[Data to use]

(* ===== verification/Worker.v ===== *)
(** The asynchronous template processor of [internal/worker/template_processor.go].

    [processItem] runs in the client monad and threads the policy cache and the
    variable [kubeTemplate], which every status update fetches anew.  The loop of
    [Start] is split where the worker does not hold the queue: [handle_item] is what
    it does with a dequeued item, [finish_item] the queue operation it ends with. *)
From S2P Require Import Prelude ApiTypes Cluster PolicyCache GoHeap WorkQueue Webhook.
From stdpp Require Import base option list gmap strings pretty.
From Stdlib Require Import ZArith Ascii.

Local Open Scope kt_scope.

Record TemplateProcessor := { tp_OperatorNamespace : string; tp_WorkerID : Z }.

(** ** The status updates *)
Definition status_Processing (kt : KubeTemplate) : KubeTemplate :=
  let s := kt_Status kt in
  set_kt_Status
    {| s_Status := s_Status s; s_ProcessingPhase := "Processing"; s_QueuedAt := s_QueuedAt s;
       s_ProcessedAt := None; s_RetryCount := s_RetryCount s; s_RetryCycle := s_RetryCycle s;
       s_LastReconcileTime := s_LastReconcileTime s; s_ResourcesTotal := s_ResourcesTotal s;
       s_ResourcesSynced := s_ResourcesSynced s; s_LastDriftDetected := s_LastDriftDetected s;
       s_DriftDetectionCount := s_DriftDetectionCount s; s_DryRunChecks := s_DryRunChecks s;
       s_AppliedSpecHash := s_AppliedSpecHash s; s_PausedReason := s_PausedReason s;
       s_PausedAt := s_PausedAt s |} kt.

Definition status_Failed (msg : string) (now : Z) (kt : KubeTemplate) : KubeTemplate :=
  let s := kt_Status kt in
  set_kt_Status
    {| s_Status := msg; s_ProcessingPhase := "Failed"; s_QueuedAt := s_QueuedAt s;
       s_ProcessedAt := Some now; s_RetryCount := s_RetryCount s; s_RetryCycle := s_RetryCycle s;
       s_LastReconcileTime := s_LastReconcileTime s; s_ResourcesTotal := s_ResourcesTotal s;
       s_ResourcesSynced := s_ResourcesSynced s; s_LastDriftDetected := s_LastDriftDetected s;
       s_DriftDetectionCount := s_DriftDetectionCount s; s_DryRunChecks := s_DryRunChecks s;
       s_AppliedSpecHash := s_AppliedSpecHash s; s_PausedReason := s_PausedReason s;
       s_PausedAt := s_PausedAt s |} kt.

Definition status_Completed (specHash : string) (now : Z) (kt : KubeTemplate) : KubeTemplate :=
  let s := kt_Status kt in
  set_kt_Status
    {| s_Status := "Completed"; s_ProcessingPhase := "Completed"; s_QueuedAt := s_QueuedAt s;
       s_ProcessedAt := Some now; s_RetryCount := s_RetryCount s; s_RetryCycle := s_RetryCycle s;
       s_LastReconcileTime := s_LastReconcileTime s; s_ResourcesTotal := s_ResourcesTotal s;
       s_ResourcesSynced := s_ResourcesSynced s; s_LastDriftDetected := s_LastDriftDetected s;
       s_DriftDetectionCount := s_DriftDetectionCount s; s_DryRunChecks := s_DryRunChecks s;
       s_AppliedSpecHash := specHash; s_PausedReason := s_PausedReason s;
       s_PausedAt := s_PausedAt s |} kt.

Definition status_Paused (reason : string) (now : Z) (kt : KubeTemplate) : KubeTemplate :=
  let s := kt_Status kt in
  set_kt_Status
    {| s_Status := "Paused due to repeated failures"; s_ProcessingPhase := "Paused";
       s_QueuedAt := s_QueuedAt s;
       s_ProcessedAt := s_ProcessedAt s; s_RetryCount := s_RetryCount s; s_RetryCycle := s_RetryCycle s;
       s_LastReconcileTime := s_LastReconcileTime s; s_ResourcesTotal := s_ResourcesTotal s;
       s_ResourcesSynced := s_ResourcesSynced s; s_LastDriftDetected := s_LastDriftDetected s;
       s_DriftDetectionCount := s_DriftDetectionCount s; s_DryRunChecks := s_DryRunChecks s;
       s_AppliedSpecHash := s_AppliedSpecHash s; s_PausedReason := reason;
       s_PausedAt := Some now |} kt.

(** ** [hex.EncodeToString] *)
Definition hex_digit (n : N) : ascii :=
  if (n <? 10)%N then ascii_of_N (48 + n) else ascii_of_N (87 + n).

Fixpoint hex_EncodeToString (s : string) : string :=
  match s with
  | EmptyString => EmptyString
  | String c rest =>
      String (hex_digit (N_of_ascii c / 16))
        (String (hex_digit (N_of_ascii c mod 16)) (hex_EncodeToString rest))
  end.

Definition fieldManager : string := "kubetemplater".
Definition label_template_name : string := "kubetemplater.io/template-name".
Definition label_template_namespace : string := "kubetemplater.io/template-namespace".

Section worker.
Context {W : Type} `{Client W} `{UnstructuredOps} `{CelOps} `{DigestOps}.

Definition calculateSpecHash (spec : KubeTemplateSpec) : string :=
  match json_Marshal_spec spec with
  | inl _ => EmptyString
  | inr specJSON => hex_EncodeToString (sha256_Sum256 specJSON)
  end.

(** The body of the retry loop with [n] iterations left, [retries] done. *)
Fixpoint update_status_loop (n retries : nat) (kubeTemplate : KubeTemplate)
    (updateFn : KubeTemplate → KubeTemplate) : M W (option error * KubeTemplate) :=
  match n with
  | 0 => retM (Some (Errorf "failed to update status after 3 retries"), kubeTemplate)
  | S n =>
      let! g := Get_KubeTemplate (kt_key kubeTemplate) in
      match g with
      | inl e => retM (Some e, kubeTemplate)
      | inr latest =>
          let! '(res, updated) := Status_Update (updateFn latest) in
          match res with
          | None => retM (None, updated)
          | Some e =>
              if IsConflict e && (retries <? 2)%nat
              then update_status_loop n (S retries) updated updateFn
              else retM (Some e, updated)
          end
      end
  end.

Definition updateStatusWithRetry (kubeTemplate : KubeTemplate)
    (updateFn : KubeTemplate → KubeTemplate) : M W (option error * KubeTemplate) :=
  update_status_loop 3 0 kubeTemplate updateFn.

(** [now := metav1.Now()] and a status update whose error is only logged. *)
Definition fail_status (kt : KubeTemplate) (msg : string) : M W KubeTemplate :=
  let! now := Now in
  let! '(_, kt') := updateStatusWithRetry kt (status_Failed msg now) in
  retM kt'.

Definition validateWithCEL (rule : string) (obj : object) : error + bool :=
  match cel_NewEnv "object" CelMapStringDyn with
  | inl e => inl (Wrapf "failed to create CEL environment" e)
  | inr env =>
  match cel_Parse env rule with
  | inl e => inl (Wrapf "failed to parse CEL rule" e)
  | inr parsed =>
  match cel_Check env parsed with
  | inl e => inl (Wrapf "failed to check CEL rule" e)
  | inr checked =>
  match cel_Program env checked None with
  | inl e => inl (Wrapf "failed to create CEL program" e)
  | inr prg =>
  match cel_Eval prg None "object" (VMap obj) with
  | inl e => inl (Wrapf "failed to evaluate CEL rule" e)
  | inr (VBool true) => inr true
  | inr _ => inr false
  end end end end end.

(** The tracking labels and, when asked for, the owner reference. *)
Definition decorate (kt : KubeTemplate) (t : Template) (obj : object) : object :=
  let labels := default ∅ (GetLabels obj) in
  let obj := SetLabels (<[label_template_namespace := kt_Namespace kt]>
                         (<[label_template_name := kt_Name kt]> labels)) obj in
  if t_Referenced t then
    SetOwnerReferences
      (GetOwnerReferences obj ++
       [{| or_APIVersion := "kubetemplater.io/v1alpha1"; or_Kind := "KubeTemplate";
           or_Name := kt_Name kt; or_UID := om_UID (kt_meta kt) |}]) obj
  else obj.

Definition apply_opts : PatchOptions :=
  {| po_FieldOwner := fieldManager; po_ForceOwnership := false; po_DryRunAll := false |}.

(** "Apply the resource": [Some err] is an early return of [processItem]. *)
Definition apply_resource (kt : KubeTemplate) (t : Template) (gvk : GVK) (obj : object)
    : M W (option error * KubeTemplate) :=
  let! '(err, obj1) := Patch_Apply apply_opts obj in
  match err with
  | None => retM (None, kt)
  | Some e =>
      if IsInvalid e && t_Replace t then
        let! deleteErr := Delete_Object obj1 in
        match deleteErr with
        | Some _ => retM (None, kt)
        | None =>
            let! '(applyErr, _) := Patch_Apply apply_opts obj1 in
            retM (None, kt)
        end
      else
        let! kt' := fail_status kt ("Error: Failed to apply " +:+ gvk_String gvk +:+ "/"
                      +:+ GetName obj1 +:+ ": " +:+ err_msg e) in
        retM (Some e, kt')
  end.

(** One iteration of "Process each template"; the variable [kubeTemplate] is
    returned because a status update replaces its contents. *)
Definition process_template (policy : KubeTemplatePolicy) (kt : KubeTemplate) (t : Template)
    : M W (option error * KubeTemplate) :=
  match yaml_Unmarshal (t_Object t) with
  | inl _ => retM (None, kt)
  | inr obj0 =>
  let obj := default_namespace (kt_Namespace kt) obj0 in
  let gvk := GroupVersionKind obj in
  let skip msg := let! kt' := fail_status kt msg in retM (None, kt') in
  match find_rule (ps_ValidationRules (kp_Spec policy)) gvk with
  | None => skip ("Error: Resource " +:+ gvk_String gvk +:+ " is not allowed by policy")
  | Some rule =>
  if bool_decide (vr_TargetNamespaces rule = []) then
    skip ("Error: Resource " +:+ gvk_String gvk +:+ " has no target namespaces")
  else if negb (contains (vr_TargetNamespaces rule) (GetNamespace obj)) then
    skip ("Error: namespace " +:+ GetNamespace obj +:+ " not allowed for " +:+ gvk_String gvk)
  else
  match (if bool_decide (vr_Rule rule = EmptyString) then inr true
         else validateWithCEL (vr_Rule rule) obj) with
  | inl e =>
      skip ("Error: CEL validation failed for " +:+ gvk_String gvk +:+ ": " +:+ err_msg e)
  | inr false => skip ("Error: Resource " +:+ gvk_String gvk +:+ " failed CEL validation")
  | inr true => apply_resource kt t gvk (decorate kt t obj)
  end end end.

Fixpoint process_templates (policy : KubeTemplatePolicy) (kt : KubeTemplate)
    (ts : list Template) : M W (option error * KubeTemplate) :=
  match ts with
  | [] => retM (None, kt)
  | t :: rest =>
      let! '(err, kt') := process_template policy kt t in
      match err with
      | Some e => retM (Some e, kt')
      | None => process_templates policy kt' rest
      end
  end.

Definition processItem (p : TemplateProcessor) (cache : PolicyCache) (item : WorkItem)
    : M W (option error * PolicyCache) :=
  let! g := Get_KubeTemplate (wi_NamespacedName item) in
  match g with
  | inl e =>
      if IsNotFound e then retM (None, cache)
      else retM (Some (Wrapf "failed to get KubeTemplate" e), cache)
  | inr kt0 =>
  let! '(_, kt) := updateStatusWithRetry kt0 status_Processing in
  let! '(r, cache') := Get cache (kt_Namespace kt) (tp_OperatorNamespace p) in
  match r with
  | inl e =>
      let! _ := fail_status kt ("Error: " +:+ err_msg e) in
      retM (Some e, cache')
  | inr policy =>
  let! '(err, kt') := process_templates policy kt (Templates (kt_Spec kt)) in
  match err with
  | Some e => retM (Some e, cache')
  | None =>
      let specHash := calculateSpecHash (kt_Spec kt') in
      let! now := Now in
      let! '(res, _) := updateStatusWithRetry kt' (status_Completed specHash now) in
      retM (res, cache')
  end end end.

(** ** The loop of [Start] *)
Inductive Decision := DecideDone | DecideRequeue (e : error).

(** [p.Queue.MaxRetryCycles > 0 && item.RetryCycle >= p.Queue.MaxRetryCycles] *)
Definition cycles_exhausted (maxCycles : Z) (item : WorkItem) : bool :=
  ((0 <? maxCycles) && (maxCycles <=? wi_RetryCycle item))%Z.

Definition pause_template (maxCycles : Z) (item : WorkItem) (err : error) : M W unit :=
  let! g := Get_KubeTemplate (wi_NamespacedName item) in
  match g with
  | inl _ => retM tt
  | inr kt =>
      let! now := Now in
      let pausedReason := "Max retry cycles (" +:+ pretty maxCycles
                            +:+ ") exceeded. Last error: " +:+ err_msg err in
      let! '(statusErr, kt') := updateStatusWithRetry kt (status_Paused pausedReason now) in
      match statusErr with
      | Some _ => retM tt
      | None =>
          Event (kt_key kt') "TemplatePaused"
            ("Template automatically paused after " +:+ pretty maxCycles
             +:+ " failed retry cycles. Manual intervention required. " +:+ pausedReason)
      end
  end.

Definition handle_item (p : TemplateProcessor) (maxCycles : Z) (cache : PolicyCache)
    (item : WorkItem) : M W (Decision * PolicyCache) :=
  let! '(res, cache') := processItem p cache item in
  match res with
  | None => retM (DecideDone, cache')
  | Some err =>
      if cycles_exhausted maxCycles item then
        let! _ := pause_template maxCycles item err in
        retM (DecideDone, cache')
      else retM (DecideRequeue err, cache')
  end.

Definition finish_item (wq : WorkQueue) (p : ptr) (d : Decision) (now : Z)
    : option (WorkQueue * Wake) :=
  match d with
  | DecideDone => Some (Done wq p, NoWake)
  | DecideRequeue _ => Requeue wq p now
  end.
End worker.

Definition StartWorkers (operatorNamespace : string) (numWorkers : Z) : list TemplateProcessor :=
  (λ i, {| tp_OperatorNamespace := operatorNamespace; tp_WorkerID := Z.of_nat i |})
    <$> seq 0 (Z.to_nat numWorkers).

Definition EnqueueKubeTemplate (queue : WorkQueue) (nn : NamespacedName) (now1 now2 : Z)
    : option (WorkQueue * Wake) :=
  Enqueue queue nn 0 now1 now2.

[/Data to use]

◆ Aim of the task ◆
For the word "allowed", go through the records and show each line that carries it.

◆ Your response ◆
  | None => skip ("Error: Resource " +:+ gvk_String gvk +:+ " is not allowed by policy")
    skip ("Error: namespace " +:+ GetNamespace obj +:+ " not allowed for " +:+ gvk_String gvk)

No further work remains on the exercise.